P-A-S-S-I-O-N and Confidence And Publication Part 7 of 11

Passion. Passion. Passion. Passion.

It can get a bit boring after a while. It can drive one mad, and if not held in check can do so. So what can be added to the mix to prevent this madness? Easy, John brought up one thing in the comments in part one. Persistence.

I must admit the idea of being both persistent and passionate is a new and novel idea for me. The more I thought about it the more I liked it. It was unique fun. Writers after all are persistent creatures, we edit to get the book perfect, and then edit our query letters and our book proposals, and our basic marketing plans, and then go to the publishers with as much passion as we can give.

In essence it takes a lot of persistence.

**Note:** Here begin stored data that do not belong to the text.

(* ===== verification/Heap.v ===== *)
(** container/heap as spf.go uses it: the interface of a heap, the operations
    of the package over it, and their correctness against the laws of the
    interface. *)

From S2P Require Import Prelude.
Local Open Scope nat_scope.

(** ** The interface *)

(** [heap.Interface]: [Len], [Less], [Swap]; [Push] and [Pop] append and remove
    the last element and are taken per operation. *)
Class Heap (H : Type) := {
  Len : H -> nat;
  Less : H -> nat -> nat -> bool;
  Swap : H -> nat -> nat -> H
}.

(** What a heap owes the package: an order by an integer key, and swaps that
    only exchange two positions. *)
Definition transpose (i j x : nat) : nat := if decide (x = i) then j else if decide (x = j) then i else x.

Class HeapLaws (H : Type) `{Heap H} (ok : H -> Prop) (key : H -> nat -> Z) := {
  less_key : forall h i j, ok h -> i < Len h -> j < Len h -> Less h i j = (key h i <? key h j)%Z;
  swap_ok : forall h i j, ok h -> i < Len h -> j < Len h -> ok (Swap h i j);
  swap_len : forall h i j, ok h -> i < Len h -> j < Len h -> Len (Swap h i j) = Len h;
  swap_key : forall h i j x, ok h -> i < Len h -> j < Len h -> x < Len h ->
    key (Swap h i j) x = key h (transpose i j x)
}.

(** ** The operations *)

Section Operations.
Context {H : Type} `{Heap H}.

(** [(j - 1) / 2], which Go truncates towards zero. *)
Definition parent (j : nat) : nat := (j - 1) / 2.

(** [up]: at most [j] turns, the parent being smaller each time. *)
Fixpoint up_fuel (n : nat) (h : H) (j : nat) : H :=
  let i := parent j in
  if (i =? j) || negb (Less h j i) then h else
  match n with
  | O => h
  | S n => up_fuel n (Swap h i j) i
  end.
Definition up (h : H) (j : nat) : H := up_fuel j h j.

(** [down] over the first [n] elements: the heap, and where the element ended.  A
    turn at least doubles the index, so [n] turns are more than enough. *)
Fixpoint down_fuel (m : nat) (h : H) (i n : nat) : H * nat :=
  let j1 := 2 * i + 1 in
  if n <=? j1 then (h, i) else
  let j2 := j1 + 1 in
  let j := if (j2 <? n) && Less h j2 j1 then j2 else j1 in
  if negb (Less h j i) then (h, i) else
  match m with
  | O => (h, i)
  | S m => down_fuel m (Swap h i j) j n
  end.
Definition down (h : H) (i0 n : nat) : H * bool :=
  let '(h, i) := down_fuel n h i0 n in (h, i0 <? i).

(** [Fix] *)
Definition Fix (h : H) (i : nat) : H :=
  let '(h, moved) := down h i (Len h) in if moved then h else up h i.
End Operations.

(** ** Heap order *)

(** The keys are heap-ordered below [n]. *)
Definition ordered (k : nat -> Z) (n : nat) : Prop := forall x, 0 < x < n -> (k (parent x) <= k x)%Z.

(** Ordered but for the element at [j], which may be smaller than its parent;
    its children are at least its parent. *)
Definition ordered_up (k : nat -> Z) (n j : nat) : Prop :=
  (forall x, 0 < x < n -> x <> j -> (k (parent x) <= k x)%Z) /\
  (forall x, 0 < x < n -> parent x = j -> 0 < j -> (k (parent j) <= k x)%Z).

(** Ordered but for the element at [i], which may be larger than its children;
    they are at least its parent. *)
Definition ordered_down (k : nat -> Z) (n i : nat) : Prop :=
  (forall x, 0 < x < n -> parent x <> i -> (k (parent x) <= k x)%Z) /\
  (forall x, 0 < x < n -> parent x = i -> 0 < i -> (k (parent i) <= k x)%Z).

Lemma parent_lt x : 0 < x -> parent x < x.
Proof. unfold parent. intros Hx. apply Nat.Div0.div_lt_upper_bound. lia. Qed.

Lemma parent_zero : parent 0 = 0. Proof. reflexivity. Qed.

Lemma parent_spec x i : 0 < x -> parent x = i <-> x = 2 * i + 1 \/ x = 2 * i + 2.
Proof.
  unfold parent. intros Hx. pose proof (Nat.div_mod_eq (x - 1) 2). pose proof (Nat.mod_upper_bound (x - 1) 2). lia.
Qed.

Lemma ordered_root k n x : ordered k n -> x < n -> (k O <= k x)%Z.
Proof.
  intros Ho. induction x as [x IH] using lt_wf_ind. intros Hx. destruct (Nat.eq_dec x 0) as [->|Hx0]; [lia|].
  pose proof (parent_lt x). specialize (Ho x). specialize (IH (parent x)). lia.
Qed.

Lemma ordered_ext k k' n : (forall x, x < n -> k' x = k x) -> ordered k n -> ordered k' n.
Proof. intros E Ho x Hx. pose proof (parent_lt x). rewrite !E by lia. by apply Ho. Qed.

Lemma ordered_prefix k n m : m <= n -> ordered k n -> ordered k m.
Proof. intros Hm Ho x Hx. apply Ho. lia. Qed.

Lemma transpose_l i j : transpose i j i = j.
Proof. unfold transpose. by rewrite decide_True. Qed.
Lemma transpose_r i j : transpose i j j = i.
Proof. unfold transpose. destruct (decide (j = i)) as [->|]; [done|]. by rewrite decide_True. Qed.
Lemma transpose_ne i j x : x <> i -> x <> j -> transpose i j x = x.
Proof. intros. unfold transpose. by rewrite !decide_False. Qed.
Lemma transpose_lt i j x n : i < n -> j < n -> x < n -> transpose i j x < n.
Proof. intros. unfold transpose. by repeat destruct (decide _). Qed.

(** Moving a small element one step up. *)
Lemma ordered_up_step k n j :
  0 < j < n -> ordered_up k n j -> (k j < k (parent j))%Z ->
  ordered_up (fun x => k (transpose (parent j) j x)) n (parent j).
Proof.
  intros Hj [H1 H2] Hlt. pose proof (parent_lt j ltac:(lia)) as Hp. set (i := parent j) in *. split.
  - intros x Hx Hxi. destruct (Nat.eq_dec x j) as [->|Hxj].
    + rewrite transpose_r. fold i. rewrite transpose_l. lia.
    + rewrite (transpose_ne i j x) by lia. destruct (Nat.eq_dec (parent x) i) as [E|E].
      * rewrite E, transpose_l. specialize (H1 x Hx Hxj). rewrite E in H1. lia.
      * destruct (Nat.eq_dec (parent x) j) as [E'|E'].
        -- rewrite E', transpose_r. specialize (H2 x Hx E'). lia.
        -- rewrite transpose_ne by done. by apply H1.
  - intros x Hx Hpx Hi. rewrite (transpose_ne i j (parent i)) by (pose proof (parent_lt i); lia).
    assert (Hgi : (k (parent i) <= k i)%Z) by (apply H1; lia).
    destruct (Nat.eq_dec x j) as [->|Hxj]; [rewrite transpose_r; lia|].
    destruct (Nat.eq_dec x i) as [->|Hxi]; [pose proof (parent_lt i); lia|].
    rewrite transpose_ne by done. specialize (H1 x Hx Hxj). rewrite Hpx in H1. lia.
Qed.

(** Moving a large element one step down, to the smaller of its children. *)
Lemma ordered_down_step k n i j :
  0 < j < n -> parent j = i -> ordered_down k n i -> (k j < k i)%Z ->
  (forall x, 0 < x < n -> parent x = i -> (k j <= k x)%Z) ->
  ordered_down (fun x => k (transpose i j x)) n j.
Proof.
  intros Hj Hpj [H1 H2] Hlt Hmin. pose proof (parent_lt j ltac:(lia)) as Hp. split.
  - intros x Hx Hpx. destruct (Nat.eq_dec x j) as [->|Hxj]; [rewrite transpose_r, Hpj, transpose_l; lia|].
    destruct (Nat.eq_dec (parent x) i) as [E|E].
    + destruct (Nat.eq_dec x i) as [->|Hxi]; [pose proof (parent_lt i); lia|].
      rewrite E, transpose_l, transpose_ne by done. by apply Hmin.
    + rewrite (transpose_ne i j (parent x)) by done.
      destruct (Nat.eq_dec x i) as [->|Hxi]; [rewrite transpose_l; by apply H2; lia|].
      rewrite transpose_ne by done. by apply H1.
  - intros x Hx Hpx Hj0. rewrite Hpj, transpose_l. pose proof (parent_lt x ltac:(lia)).
    rewrite transpose_ne by lia. specialize (H1 x Hx). rewrite Hpx in H1. apply H1. lia.
Qed.

Section Correctness.
Context {H : Type} `{Heap H} (ok : H -> Prop) (key : H -> nat -> Z) `{!HeapLaws H ok key}.

(** Whatever swaps preserve, [up] and [down] do. *)
Lemma up_fuel_ind (P : H -> Prop) n h j :
  (forall h i j, ok h -> P h -> i < Len h -> j < Len h -> P (Swap h i j)) ->
  ok h -> P h -> j < Len h -> ok (up_fuel n h j) /\ P (up_fuel n h j) /\ Len (up_fuel n h j) = Len h.
Proof.
  intros HP. revert h j. induction n as [|n IH]; intros h j Hok Hh Hj; cbn [up_fuel]; destruct (_ || _) eqn:E; try done.
  assert (Hp : parent j < Len h) by (destruct (Nat.eq_dec j 0) as [->|]; [done|pose proof (parent_lt j); lia]).
  destruct (IH (Swap h (parent j) j) (parent j)) as (I1 & I2 & I3).
  - by apply swap_ok.
  - by apply HP.
  - by rewrite swap_len.
  - split_and!; [done|done|by rewrite I3, swap_len].
Qed.

Lemma down_fuel_ind (P : H -> Prop) m h i n :
  (forall h i j, ok h -> P h -> n <= Len h -> i < n -> j < n -> P (Swap h i j)) ->
  ok h -> P h -> i < Len h -> n <= Len h ->
  let h' := (down_fuel m h i n).1 in ok h' /\ P h' /\ Len h' = Len h.
Proof.
  intros HP. revert h i. induction m as [|m IH]; intros h i Hok Hh Hi Hn; cbn [down_fuel];
    (destruct (Nat.leb_spec n (2 * i + 1)); [done|]);
    set (j := if _ && _ then _ else _); (destruct (negb (Less h j i)); [done|]); [done|].
  assert (Hj : j < n) by (subst j; destruct (Nat.ltb_spec (2 * i + 1 + 1) n); cbn [andb]; [destruct (Less _ _ _)|]; lia).
  destruct (IH (Swap h i j) j) as (I1 & I2 & I3).
  - apply swap_ok; (done || lia).
  - apply HP; (done || lia).
  - rewrite swap_len; (done || lia).
  - rewrite swap_len; (done || lia).
  - split_and!; [done|done|rewrite I3, swap_len; (done || lia)].
Qed.

Lemma up_fuel_ordered m h j :
  ok h -> j <= m -> j < Len h -> ordered_up (key h) (Len h) j -> ordered (key (up_fuel m h j)) (Len h).
Proof.
  intros Hok. revert h Hok j.
  assert (Hstop : forall h j, ok h -> j < Len h -> ordered_up (key h) (Len h) j ->
    (parent j =? j) || negb (Less h j (parent j)) = true -> ordered (key h) (Len h)).
  { intros h j Hok Hj [H1 H2] Hs x Hx. destruct (Nat.eq_dec x j) as [->|Hxj]; [|by apply H1].
    pose proof (parent_lt j ltac:(lia)). apply orb_true_iff in Hs as [Hs|Hs]; [apply Nat.eqb_eq in Hs; lia|].
    rewrite less_key in Hs by (done || lia). lia. }
  induction m as [|m IH]; intros h Hok j Hm Hj Ho; cbn [up_fuel];
    destruct ((parent j =? j) || negb (Less h j (parent j))) eqn:E; try by eapply Hstop.
  { exfalso. apply orb_false_iff in E as [E _].
    assert (j = 0) as -> by lia. by rewrite parent_zero in E. }
  apply orb_false_iff in E as [E1 E2].
  apply Nat.eqb_neq in E1. apply negb_false_iff in E2.
  assert (0 < j) by (destruct j; [by rewrite parent_zero in E1|lia]).
  pose proof (parent_lt j ltac:(lia)). rewrite less_key in E2 by (done || lia).
  rewrite <- (swap_len h (parent j) j) by (done || lia). apply IH.
  - apply swap_ok; (done || lia).
  - lia.
  - rewrite swap_len; (done || lia).
  - rewrite swap_len by (done || lia).
    assert (Hu : ordered_up (fun x => key h (transpose (parent j) j x)) (Len h) (parent j))
      by (apply ordered_up_step; [lia|done|lia]).
    destruct Hu as [U1 U2]. split.
    + intros x Hx Hne. pose proof (parent_lt x). rewrite !swap_key by (done || lia). by apply U1.
    + intros x Hx Hpx Hpj. pose proof (parent_lt (parent j)). rewrite !swap_key by (done || lia). by apply U2.
Qed.

(** The child [down] compares with: the smaller of the two. *)
Definition smaller_child (h : H) (i n : nat) : nat :=
  if (2 * i + 1 + 1 <? n) && Less h (2 * i + 1 + 1) (2 * i + 1) then 2 * i + 1 + 1 else 2 * i + 1.

Lemma smaller_child_spec h i n :
  ok h -> n <= Len h -> 2 * i + 1 < n ->
  let j := smaller_child h i n in
  0 < j < n /\ parent j = i /\ forall x, 0 < x < n -> parent x = i -> (key h j <= key h x)%Z.
Proof.
  intros Hok Hn Hi j. subst j. unfold smaller_child.
  assert (Hx : forall x, 0 < x < n -> parent x = i -> x = 2 * i + 1 \/ x = 2 * i + 1 + 1).
  { intros x Hx E. apply parent_spec in E; lia. }
  destruct (Nat.ltb_spec (2 * i + 1 + 1) n) as [Hj|Hj]; cbn [andb].
  - rewrite less_key by (done || lia). destruct (Z.ltb_spec (key h (2 * i + 1 + 1)) (key h (2 * i + 1))) as [Hk|Hk].
    + split; [lia|]. split; [apply parent_spec; lia|]. intros x Hb E. destruct (Hx x Hb E) as [-> | ->]; lia.
    + split; [lia|]. split; [apply parent_spec; lia|]. intros x Hb E. destruct (Hx x Hb E) as [-> | ->]; lia.
  - split; [lia|]. split; [apply parent_spec; lia|]. intros x Hb E. destruct (Hx x Hb E) as [-> | ->]; lia.
Qed.

Lemma down_fuel_ordered m h i n :
  ok h -> n <= Len h -> n <= m + i -> i < Len h -> ordered_down (key h) n i ->
  ordered (key (down_fuel m h i n).1) n.
Proof.
  intros Hok. revert h Hok i.
  assert (Hstop : forall h i, ok h -> n <= Len h -> ordered_down (key h) n i ->
    (forall x, 0 < x < n -> parent x = i -> (key h i <= key h x)%Z) -> ordered (key h) n).
  { intros h i Hok Hn [H1 H2] Hs x Hx. destruct (Nat.eq_dec (parent x) i) as [E|E]; [rewrite E; by apply Hs|by apply H1]. }
  induction m as [|m IH]; intros h Hok i Hn Hm Hi Ho; cbn [down_fuel]; fold (smaller_child h i n);
    (destruct (Nat.leb_spec n (2 * i + 1)) as [Hl|Hl];
      [cbn [fst]; apply (Hstop h i Hok Hn Ho); intros x Hx E; apply parent_spec in E; lia|]); [lia|].
  destruct (smaller_child_spec h i n Hok Hn Hl) as (Hj & Hpj & Hmin). set (j := smaller_child h i n) in *.
  rewrite less_key by (done || lia). destruct (Z.ltb_spec (key h j) (key h i)) as [Hk|Hk]; cbn [negb].
  2:{ apply (Hstop h i Hok Hn Ho). intros x Hx E. specialize (Hmin x Hx E). lia. }
  pose proof (parent_lt j ltac:(lia)).
  apply IH.
  - apply swap_ok; (done || lia).
  - rewrite swap_len; (done || lia).
  - lia.
  - rewrite swap_len; (done || lia).
  - destruct (ordered_down_step (key h) n i j Hj Hpj Ho Hk Hmin) as [U1 U2]. split.
    + intros x Hx Hne. pose proof (parent_lt x). rewrite !swap_key by (done || lia). by apply U1.
    + intros x Hx Hpx H0j. rewrite !swap_key by (done || lia). by apply U2.
Qed.

(** An element at most its children stays. *)
Lemma down_still h i n :
  ok h -> n <= Len h -> i < Len h -> (forall x, 0 < x < n -> parent x = i -> (key h i <= key h x)%Z) ->
  down h i n = (h, false).
Proof.
  intros Hok Hn Hi Hc. unfold down.
  assert (E : down_fuel n h i n = (h, i)).
  { destruct n as [|n]; [done|]. cbn [down_fuel]. fold (smaller_child h i (S n)).
    destruct (Nat.leb_spec (S n) (2 * i + 1)) as [Hl|Hl]; [done|].
    destruct (smaller_child_spec h i (S n) Hok Hn Hl) as (Hj & Hpj & _). set (j := smaller_child h i (S n)) in *.
    rewrite less_key by (done || lia). specialize (Hc j Hj Hpj). by rewrite (proj2 (Z.ltb_ge _ _)). }
  rewrite E. by rewrite Nat.ltb_irrefl.
Qed.

(** An element made smaller where it stands is put right by [Fix], which moves
    it up. *)
Lemma Fix_up h i :
  ok h -> i < Len h -> ordered_up (key h) (Len h) i -> Fix h i = up h i.
Proof.
  intros Hok Hi [H1 _]. unfold Fix. rewrite down_still; [done|done|lia|done|].
  intros x Hx E. pose proof (parent_lt x ltac:(lia)). specialize (H1 x Hx). rewrite E in H1. apply H1. lia.
Qed.

Lemma up_ordered h j : ok h -> j < Len h -> ordered_up (key h) (Len h) j -> ordered (key (up h j)) (Len h).
Proof. intros. by apply up_fuel_ordered. Qed.
End Correctness.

It works for all aspects of writing from first draft to publishing. I read a lot of books, as you all know, but what you might not know is that I also read books on how to write better, or faster or whatever. I have two that I’ve recently used once again for my editing, and writing. One will most likely help me with my future publishing endeavors, the other has a few gems to look at. Something about it worries me though, and not in a good way.

Noah Lukeman’s the first five pages. This is a strong and powerful book and a must for any writer. The next one, about writing a first draft in 30 days. It is the second one that worries me, since I actually read it cover to cover. Hm, it is interesting to say the least, some good ideas but also some ideas that worry me. Yes, write the draft in 30 days, but do not, ever, never never, never, suggest that it is in publishable form by that point. She does.

Okay passion like that will only get you so far, but she also mentions she wrote other books. There in lies the real point, they’ve become somewhat established. I commend her for suggesting we can all be great authors, but passion like this is a double edged sword.

She might be able to write and be published, with a few mistakes, or whatever, editors of established writes might be more forgiving. I doubt they would be for my own writing. I need confidence and persistence, and focus, not some passionate certainty that a first draft is publishable.

Frankly, not matter how deep the outline is and detailed it is, it is still first draft, and editing is as vital as anything, and marketing plans are still required. Period. You need passionate confidence begin a book, confidence to publish it and persistence to market and sell it. Never forget one other aspect confident passion to edit the work.

Not that this is hard work all the time. it seems hard that is all. It simply takes a bit of persistence. A lot of pens and a couple of good honest books.

My Question for you today is this: What is your biggest thing about persistence and authors who suggest to short circuit the writing process?


  • Damaria Senne

    I think authors need to be persistent and to keep writing, even when the story is not going well. Or when they are tired. Or when they are stuck and the words don't sem to be there. even more persistent when they have a pub, lishable product to find an agent who believes in the work, and a publishable who's willing to invest in it.

    About a first draft being publishable – depends on how experienced you are as a writer, even when you're using a template/formula, so to speak.Personally I don't imagine my first draft would be good enough.

  • B.J. Anderson

    Persistence is the only way to go! Well, to a certain point, I suppose. You don't want to be like that Elizabeth person harassing all the agents.

    And I suppose first drafts could make it, but I wouldn't be comfortable with throwing a first draft out there. Eek! Great post!

  • Tracy

    My biggest thing about persistence is that it's a great way to live because it pays off.

    My thing about authors who short circuit the process is that they rarely have anything of real value to contribute. Our world's full of people who always want to get rich quick, find a formula to make things in life come easy, etc.; it just never works.

  • Ann Victor

    I've also read Noah Lukeman's The First Five Pages (full review in the archives of my blog)and agree it's an excellent book.

    As to having a book ready in 30 days. Hmmm. A bit optimistic I think. As a prefectionist I agree that one could have a workable first draft out in 30 days, but it would still need work. But then I am a very slow writer.

    One point I'd like to add about passion. Just because so much of writing requires a slow, patient persistance, one mustn't ignore the power of the slow burning flame (of passion), which can be as effective as a raging fire.

  • Ann Victor

    Oops! I'm obviously not a prefectionist early in the morning! That should be "perfectionist"!

    Also, Damaria made a good point: *personally" I couldn't see my first draft being ready in 30 days, but perhaps it can be done by published, more experienced writers.